3. That as indicated in the Conclusions of Law below, the proper reading of the above quoted provision is to be made, if possible, as to provide its terms and conditions a legal and binding effect. Thus, the above quoted provisions required the Plaintiffs to purchase casualty insurance naming both themselves, but the Defendants as well, as named insureds therein. The plain, unambiguous effect of said provision, as intended, does provide a liquidation of claims between the parties to the agreement, upon casualty resulting from the acts of one or more of said parties to the property interest of the other. As a clear indication of this intent and effect is the fact, as indicated by the conclusions of law below, that fulfillment of this provision would preclude the sub-rogation of one party’s property interest against the other. Such an encumbrance and elimination of potential derivative rights only serves as a further indication that the contract provision does have its intended effect of liquidating the primary rights from which the subrogation interest would derive.
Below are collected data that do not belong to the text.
(** When no sample is [-32768], [WebRtcSpl_Energy] accumulates without
    overflow: it returns the exact sum of the squares, each shifted by the
    scale factor it reports. *)
Theorem energy_no_overflow v en scaling :
  Forall (fun x => -32767 <= x <= 32767) v -> zlen v < 4294967296 ->
  WebRtcSpl_Energy v = (en, scaling) ->
  en = zsum (fun i => Z.shiftr (znth v i * znth v i) scaling) 0 (length v) /\ in_i32 en.
Proof.
  intros Hv Hlen. unfold WebRtcSpl_Energy, WebRtcSpl_GetScalingSquare. intros [= <- <-].
  destruct (smax_loop (-1) v ltac:(lia) Hv) as [Hs Habs].
  set (s := foldl scaling_smax_step (-1) v) in *. cbv zeta in *.
  split; [|destruct v; [simpl; rng | apply foldl_i32_range; done]].
  destruct (decide (v = [])) as [->|Hne]; [done|].
  assert (0 < zlen v) by (destruct v; [done|simpl; lia]).
  assert (0 <= s).
  { destruct v as [|x v']; [done|]. apply Forall_cons_1 in Habs as [? _]. lia. }
  rewrite (i32_id (s * s)), u32_id by (unfold in_i32, in_u32; nia).
  destruct (GetSizeInBits_bounds (zlen v) ltac:(lia)) as [Hb Hn].
  set (sc := if s =? 0 then 0 else _).
  assert (HT : zlen v * Z.shiftr (s * s) sc <= 2147483647 /\ 0 <= sc).
  { subst sc. destruct (Z.eqb_spec s 0) as [E0|]; [rewrite E0; change (Z.shiftr (0 * 0) 0) with 0; lia|].
    destruct (NormW32_nonneg (s * s)) as [Ht Hm]; [nia|nia|].
    rewrite i16_id by (unfold in_i16; lia).
    split; [apply scaled_square_bound; lia|].
    destruct (Z.gtb_spec (WebRtcSpl_NormW32 (s * s)) (WebRtcSpl_GetSizeInBits (zlen v))); lia. }
  rewrite (energy_loop (fun x => Z.shiftr (i32 (x * x)) sc) (Z.shiftr (s * s) sc)); [|clear HT|lia|lia].
  - apply zsum_ext. intros i Hi. rewrite i32_id; [done|].
    pose proof (aget_znth v i ltac:(lia)) as Ha. apply Forall_aget with (1 := Hv) in Ha. simpl in Ha.
    unfold in_i32. nia.
  - rewrite Forall_forall in Habs |- *. intros x Hx. specialize (Habs x Hx). simpl in Habs.
    rewrite i32_id by (unfold in_i32; nia). split; [apply Z.shiftr_nonneg; nia|].
    apply shiftr_mono. nia.
Qed.
(** The real-valued wrappers are safe: for every order from 1 to 10 and any
    16-bit data of the right length they succeed without leaving an array, give
    16-bit results and a scale of 0 to twice the order, and the uninitialised
    scratch buffer has no influence on the result; orders above 10 are refused
    by the transform and at creation. *)
Theorem real_fft_safe k b1 b2 x c out_c out_x : (1 <= k <= 10)%nat -> zlen b1 = 2048 -> zlen b2 = 2048 ->
  2 ^ Z.of_nat k <= zlen x -> Forall in_i16 x -> 2 ^ Z.of_nat k + 2 <= zlen c -> Forall in_i16 c ->
  2 ^ Z.of_nat k + 2 <= zlen out_c -> 2 ^ Z.of_nat k <= zlen out_x -> Forall in_i16 out_x ->
  let self := mkRealFFT (Z.of_nat k) in
  (exists out, WebRtcSpl_RealForwardFFT b1 self x out_c = Some (0, out) /\ length out = length out_c /\
     all_c int16s (2 ^ (Z.of_nat k - 1) + 1) out /\ WebRtcSpl_RealForwardFFT b2 self x out_c = Some (0, out)) /\
  (exists r out, WebRtcSpl_RealInverseFFT b1 self c out_x = Some (r, out) /\ length out = length out_x /\
     Forall in_i16 out /\ 0 <= r <= 2 * Z.of_nat k /\ WebRtcSpl_RealInverseFFT b2 self c out_x = Some (r, out)) /\
  (forall order, 10 < order <= 30 -> WebRtcSpl_CreateRealFFT true order = None /\
     WebRtcSpl_ComplexFFT c order 1 = Some (-1, c) /\ WebRtcSpl_ComplexIFFT c order 1 = Some (-1, c)).
Proof.
  intros Hk Hb1 Hb2 Hx Hxi Hc Hci Hoc Hox Hoi self. split_and!.
  - destruct (RealForward_ok (fun _ => int16s) (fft_bf 1) k b1 x out_c) as (out & E & Hl & Ho); try done; try lia.
    { intros. apply fft_bf_int16s. }
    { intros i Hi. split; [|unfold in_i16; lia]. eapply Forall_aget; [exact Hxi|]. apply aget_znth. lia. }
    exists out. split_and!; try done. unfold self. by rewrite <- (RealForward_buffer k b1 b2 x out_c).
  - destruct (RealInverse_ok k b1 c out_x) as (r & out & E & Hl & Ho & Hr); try done; try lia.
    exists r, out. split_and!; try done; try lia. unfold self. by rewrite <- (RealInverse_buffer k b1 b2 c out_x).
  - intros o Ho. unfold WebRtcSpl_CreateRealFFT, WebRtcSpl_ComplexFFT, WebRtcSpl_ComplexIFFT, kMaxFFTOrder.
    rewrite shiftl_1 by lia. assert (2 ^ 11 <= 2 ^ o) by (apply Z.pow_le_mono_r; lia).
    destruct (Z.gtb_spec o 10), (Z.gtb_spec (2 ^ o) 1024); try lia. done.
Qed.

Lemma real_fft_safe_witness :
  exists out, WebRtcSpl_RealForwardFFT (zreplicate 2048 5) (mkRealFFT 2) [1; -2; 30000; 4] (zreplicate 6 0) = Some (0, out) /\
    length out = 6%nat /\ all_c int16s (2 ^ (2 - 1) + 1) out /\
    WebRtcSpl_RealForwardFFT (zreplicate 2048 9) (mkRealFFT 2) [1; -2; 30000; 4] (zreplicate 6 0) = Some (0, out).
Proof.
  apply (real_fft_safe 2 (zreplicate 2048 5) (zreplicate 2048 9) [1; -2; 30000; 4] [1; 2; 3; 4; 5; 6]
    (zreplicate 6 0) (zreplicate 4 0)); try done; try lia; forall_i16.
Defined.

End RealFFTSpec.
(* ===== verification/Resample.v ===== *)
(** Sample rate conversion, translated from common_audio/signal_processing:
    the all-pass half-band filters of resample_by_2_internal.c and
    resample_by_2.c, the polyphase filters of resample_fractional.c and
    resample.c, and the converters of resample_48khz.c and resample.c built from
    them.

    A converter works in one scratch array, with input and output of a stage at
    different offsets of it, so that stages overlap; the arrays here are lists
    with explicit offsets, and the overlap is in the model.  [Module Resample]
    has the definitions, [Module ResampleSpec] in ResampleSpec.v the properties. *)

From S2P Require Import Prelude SplInl.

Module Resample.

(** ** Half-band filters (resample_by_2_internal.c) *)

Definition kResampleAllpass : list (list Z) := [[821; 6110; 12382]; [3050; 9368; 15063]].

(** [diff = diff >> 14; if (diff < 0) diff += 1;] *)
Definition scale_truncate (diff : Z) : Z :=
  let diff := Z.shiftr diff 14 in if diff <? 0 then i32 (diff + 1) else diff.

(** One sample [tmp0] through the three sections whose cells are
    [state[b] .. state[b + 3]]; the last cell is the output. *)
Definition allpass (row : list Z) (b tmp0 : Z) (state : list Z) : option (Z * list Z) :=
  let* s0 := aget state b in
  let* s1 := aget state (b + 1) in
  let* s2 := aget state (b + 2) in
  let* s3 := aget state (b + 3) in
  let diff := i32 (tmp0 - s1) in
  let diff := Z.shiftr (i32 (diff + Z.shiftl 1 13)) 14 in
  let tmp1 := i32 (s0 + i32 (diff * znth row 0)) in
  let* state := aset state b tmp0 in
  let diff := scale_truncate (i32 (tmp1 - s2)) in
  let tmp0 := i32 (s1 + i32 (diff * znth row 1)) in
  let* state := aset state (b + 1) tmp1 in
  let diff := scale_truncate (i32 (tmp0 - s3)) in
  let out := i32 (s2 + i32 (diff * znth row 2)) in
  let* state := aset state (b + 3) out in
  let* state := aset state (b + 2) tmp0 in
  Some (out, state).

(** The rows of the two cascades. *)
Definition upper : list Z := nth 0 kResampleAllpass [].
Definition lower : list Z := nth 1 kResampleAllpass [].

(** A loop over [len] samples through one cascade: the sample of turn [i] is
    loaded from the array, and the output stored into it. *)
Definition branch (load : Z -> list Z -> option Z) (row : list Z) (b : Z)
    (store : Z -> Z -> list Z -> option (list Z)) (len : Z) (mem state : list Z) : option (list Z * list Z) :=
  for_loop (fun i (s : list Z * list Z) =>
    let (mem, state) := s in
    let* tmp0 := load i mem in
    let* (y, state) := allpass row b tmp0 state in
    let* mem := store i y mem in Some (mem, state)) 0 (Z.to_nat len) (mem, state).

(** [((int32_t)in[i] << 15) + (1 << 14)] *)
Definition short_to_int (x : Z) : Z := i32 (i32 (Z.shiftl x 15) + Z.shiftl 1 14).

(** Loads: sample [step * i + pos] of a 16-bit input, or of the array itself. *)
Definition load_short (in_ : list Z) (pos step i : Z) (_ : list Z) : option Z := short_to_int <$> aget in_ (pos + step * i).
Definition load_int (pos step i : Z) (mem : list Z) : option Z := aget mem (pos + step * i).

(** Stores: the output shifted by [r], put, averaged with what is there, or
    saturated to 16 bits. *)
Definition store_shift (r pos step i y : Z) (mem : list Z) : option (list Z) := aset mem (pos + step * i) (Z.shiftr y r).
Definition store_add (pos step i y : Z) (mem : list Z) : option (list Z) :=
  let* x := aget mem (pos + step * i) in aset mem (pos + step * i) (i32 (x + Z.shiftr y 1)).
Definition store_average (pos step i y : Z) (mem : list Z) : option (list Z) :=
  let* x := aget mem (pos + step * i) in aset mem (pos + step * i) (Z.shiftr (i32 (x + Z.shiftr y 1)) 15).

Definition saturate (tmp : Z) : Z :=
  let tmp := if tmp >? 32767 then 32767 else tmp in if tmp <? -32768 then -32768 else i16 tmp.

(** The output of [len / 2] samples, in pairs. *)
Definition combine_step (in_ : Z) (mem : list Z) (out_ : Z) (k : Z) (out : list Z) : option (list Z) :=
  let i := 2 * k in
  let* a := aget mem (in_ + 2 * i) in
  let* b := aget mem (in_ + 2 * i + 1) in
  let* c := aget mem (in_ + 2 * i + 2) in
  let* d := aget mem (in_ + 2 * i + 3) in
  let* out := aset out (out_ + i) (saturate (Z.shiftr (i32 (a + b)) 15)) in
  aset out (out_ + i + 1) (saturate (Z.shiftr (i32 (c + d)) 15)).

(** [in] is at [in_] of [mem] and is overwritten; [out] at [out_] of another array. *)
Definition WebRtcSpl_DownBy2IntToShort (mem : list Z) (in_ len : Z) (out : list Z) (out_ : Z) (state : list Z)
    : option (list Z * list Z * list Z) :=
  let len := Z.shiftr len 1 in
  let* (mem, state) := branch (load_int in_ 2) lower 0 (store_shift 1 in_ 2) len mem state in
  let* (mem, state) := branch (load_int (in_ + 1) 2) upper 4 (store_shift 1 (in_ + 1) 2) len mem state in
  let* out := for_loop (combine_step in_ mem out_) 0 (Z.to_nat ((len + 1) / 2)) out in
  Some (mem, out, state).

Definition WebRtcSpl_DownBy2ShortToInt (in_ : list Z) (pos len : Z) (mem : list Z) (out_ : Z) (state : list Z)
    : option (list Z * list Z) :=
  let len := Z.shiftr len 1 in
  let* (mem, state) := branch (load_short in_ pos 2) lower 0 (store_shift 1 out_ 1) len mem state in
  branch (load_short in_ (pos + 1) 2) upper 4 (store_add out_ 1) len mem state.

Definition WebRtcSpl_UpBy2ShortToInt (in_ : list Z) (pos len : Z) (mem : list Z) (out_ : Z) (state : list Z)
    : option (list Z * list Z) :=
  let* (mem, state) := branch (load_short in_ pos 1) upper 4 (store_shift 15 out_ 2) len mem state in
  branch (load_short in_ pos 1) lower 0 (store_shift 15 (out_ + 1) 2) len mem state.

Definition WebRtcSpl_UpBy2IntToInt (mem : list Z) (in_ len out_ : Z) (state : list Z) : option (list Z * list Z) :=
  let* (mem, state) := branch (load_int in_ 1) upper 4 (store_shift 0 out_ 2) len mem state in
  branch (load_int in_ 1) lower 0 (store_shift 0 (out_ + 1) 2) len mem state.

(** The output is another array than the input here. *)
Definition up_to_short (mem : list Z) (in_ : Z) (row : list Z) (b out_ len : Z) (out state : list Z)
    : option (list Z * list Z) :=
  branch (fun i _ => aget mem (in_ + i)) row b (fun i y out => aset out (out_ + 2 * i) (saturate (Z.shiftr y 15))) len out state.
Definition WebRtcSpl_UpBy2IntToShort (mem : list Z) (in_ len : Z) (out : list Z) (out_ : Z) (state : list Z)
    : option (list Z * list Z) :=
  let* (out, state) := up_to_short mem in_ upper 4 out_ len out state in
  up_to_short mem in_ lower 0 (out_ + 1) len out state.

(** The branch with the polyphase delay: turn [i] filters the sample loaded by
    turn [i - 1], the first turn the one kept in [state[12]]. *)
Definition delayed_branch (load : Z -> list Z -> option Z) (row : list Z) (b : Z)
    (store : Z -> Z -> list Z -> option (list Z)) (len : Z) (mem state : list Z) : option (list Z * list Z) :=
  let* tmp0 := aget state 12 in
  let* (_, mem, state) := for_loop (fun i (s : Z * list Z * list Z) =>
    let '(tmp0, mem, state) := s in
    let* (y, state) := allpass row b tmp0 state in
    let* mem := store i y mem in
    let* tmp0 := load i mem in Some (tmp0, mem, state)) 0 (Z.to_nat len) (tmp0, mem, state) in
  Some (mem, state).

Definition lp_by_2 (load : Z -> Z -> list Z -> option Z) (len : Z) (mem : list Z) (out_ : Z) (state : list Z)
    : option (list Z * list Z) :=
  let len := Z.shiftr len 1 in
  let* (mem, state) := delayed_branch (load 1) lower 0 (store_shift 1 out_ 2) len mem state in
  let* (mem, state) := branch (load 0) upper 4 (store_average out_ 2) len mem state in
  let* (mem, state) := branch (load 0) lower 8 (store_shift 1 (out_ + 1) 2) len mem state in
  branch (load 1) upper 12 (store_average (out_ + 1) 2) len mem state.

Definition WebRtcSpl_LPBy2ShortToInt (in_ : list Z) (pos len : Z) (mem : list Z) (out_ : Z) (state : list Z)
    : option (list Z * list Z) := lp_by_2 (fun k => load_short in_ (pos + k) 2) len mem out_ state.

Definition WebRtcSpl_LPBy2IntToInt (mem : list Z) (in_ len out_ : Z) (state : list Z) : option (list Z * list Z) :=
  lp_by_2 (fun k => load_int (in_ + k) 2) len mem out_ state.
It appears, from analyzing the court’s findings, that the court determined that appellants were required, by paragraph 7 of the contract, to purchase fire insurance insuring their own and appellee’s interest in the property; that appellants were required to include appellee as a named insured in the policy; that the clause was intended to provide a liquidation of claims between the parties in the event of a casualty loss to the residence caused by a tortious act of either party; and that this intent was manifested by the fact that if paragraph 7 had been complied with, Royal Globe would not have been entitled to subrogate against appellee for negligently causing the destruction of the residence. Based on these findings, the court granted a summary judgment and ordered appellants’ claim, as amended, dismissed. This appeal followed.

Appellants contend that the court’s finding that paragraph 7 of the building contract was intended to provide a liquidation of claims between the parties was clearly erroneous.